Rolling Sums & Averages Grouped By Key
Informatica provides two rolling transformations, MOVINGSUM and MOVINGAVG, which combine the last N rows’ values automatically. These transformations have three crucial limitations:
- The first N-1 rows do not return any values
- There is no in-built way to reset them when the grouping key changes
- The parameter controlling the number of rows cannot be changed during execution
All of these limitations can be overcome. This blog post explains how.
In a recent Smartbridge project, this issue came to a head as two different ETL requirements (in completely separate sub-projects) had a rolling average component.
First, on the Finance sub-project, we were required to provide, together with the current quarter’s financial metrics, the average of those same results over the previous year. The straightforward approach we initially favored was to perform an unconnected lookup that returned the results by quarter, and invoke it three times per row. This was an adequate solution (leveraging the unconnected cache, it meant we were only reading each row once, but using it thrice: in each of the successive 3 quarters), but it was still one more read of the source table than we liked, since we already had all those rows in the pipeline anyway.
A week later, though, on the Operations sub-project, we started reading a new source of data (Big Data, in fact) that represented tens of thousands of data points per operational key. The requirement was to provide not just a plot of these data points, but also to perform a basic data-fitting curve: a rolling average of the last 100 values. Our solution to the Finance issue could theoretically be scaled that far, but even a cursory examination of the effort involved quickly determined that it should not be scaled. While technically you could invoke an unconnected lookup 100 times per row with no impact to source, both the code and, we suspected, the ETL itself would not be equally accommodating. We had to use rolling averages, and we needed to do so for all rows, while restarting the average whenever the operational key (of which there are thousands) changed.
The PowerCenter Approach
I will save you all the promising yet ultimately flawed approaches I tried and rejected. The best solution is to combine the rolling sum function with the expression transformation’s ability to retain the last row’s values. By keeping a row count of the number of rows since the last key change, you can determine when you can start using the rolling average, and in the meantime, depend on a sum (or sum/number of rows).
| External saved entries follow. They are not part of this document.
(** *** Segments of the data *)
Lemma seg_lookup {A} (a b c : list A) k : 0 <= k < Z.of_nat (length b) → (a ++ b ++ c) !!z (Z.of_nat (length a) + k) = b !!z k.
Proof.
  intros Hk. rewrite lookupZ_app_r by lia. replace (Z.of_nat (length a) + k - Z.of_nat (length a)) with k by lia.
  apply lookupZ_app_l; lia.
Qed.
Lemma seg_head {A} (a : list A) x c : (a ++ x :: c) !!z Z.of_nat (length a) = Some x.
Proof. rewrite lookupZ_app_r by lia. by rewrite Z.sub_diag. Qed.
Lemma seg_range (a b c : list Z) : read_range (a ++ b ++ c) (Z.of_nat (length a)) (Z.of_nat (length b)) = Some b.
Proof.
  unfold read_range. rewrite !length_app. destruct (Z.leb_spec 0 (Z.of_nat (length a))); [|lia].
  destruct (Z.leb_spec (Z.of_nat (length a) + Z.of_nat (length b)) (Z.of_nat (length a + (length b + length c)))); [|lia]. cbn [andb].
  rewrite !Nat2Z.id, drop_app_length, take_app_length. done.
Qed.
1. Create a $$Target_Num_Rows parameter that will establish the number of rows to roll. While not strictly necessary, this will allow the value to be tweaked easily, if needed.
2. In the mapping, add a sorter that will order the rows by grouping key, and secondarily by the rolling order. In my experience, this will be the grouping key and a date. Make sure that the grouping key is above the rolling order field.
3. Following the sorter, add an expression transformation, with the following fields:
- Grouping Key input-output
- Value input(-output)
- Current number of rows variable
- Current accumulated Value variable
- Rolling Value Output
- Previous Grouping Key variable (if the grouping key is complex, consider also setting up a “Key has changed” flag)
Note: This expression, unlike an aggregator, is passive, so any fields not required are best routed around it, to reduce its memory footprint.
4. The code in the expression should be:
Current number of rows
IIF(Grouping_Key != Prev_Grouping_Key, 1, Current_Num_Rows + 1)
Current Accumulated Value:
IIF(Grouping_Key != Prev_Grouping_Key, Value, Current_Acc_Value + Value)
- If performing a Rolling Sum:
IIF(Current_Num_Rows <= $$Target_Num_Rows, Current_Acc_Value,MOVINGSUM(Value, $$Target_Num_Rows))
- If performing a Rolling Average:
IIF(Current_Num_Rows <= $$Target_Num_Rows, Current_Acc_Value/Current_Num_Rows,MOVINGAVG(Value, $$Target_Num_Rows))
Previous Grouping Key:
The above set-up will perform two parallel calculations. On one hand, rolling sum (or average) will produce the result you want, once the minimum row threshold has been achieved, with the usual PowerCenter ease of use. But more importantly, while waiting to reach the minimum row threshold, you will be doing a regular value accumulation, and performing resets of the accumulation whenever the key has changed.
With this code, there is no need to read the source more than once, significantly improving performance when averaging large sources.
Like so many algorithms, looking back on it, it seems like a perfectly obvious solution to the original problem. Its design hinges on realizing that the two processes have opposite weaknesses: the rolling functions are useless before reaching their threshold, and the accumulated sum cannot be used after the same threshold, since you cannot subtract values last seen 100 rows before. By using both in tandem, their problems are cancelled out and an elegant solution arises in their midst.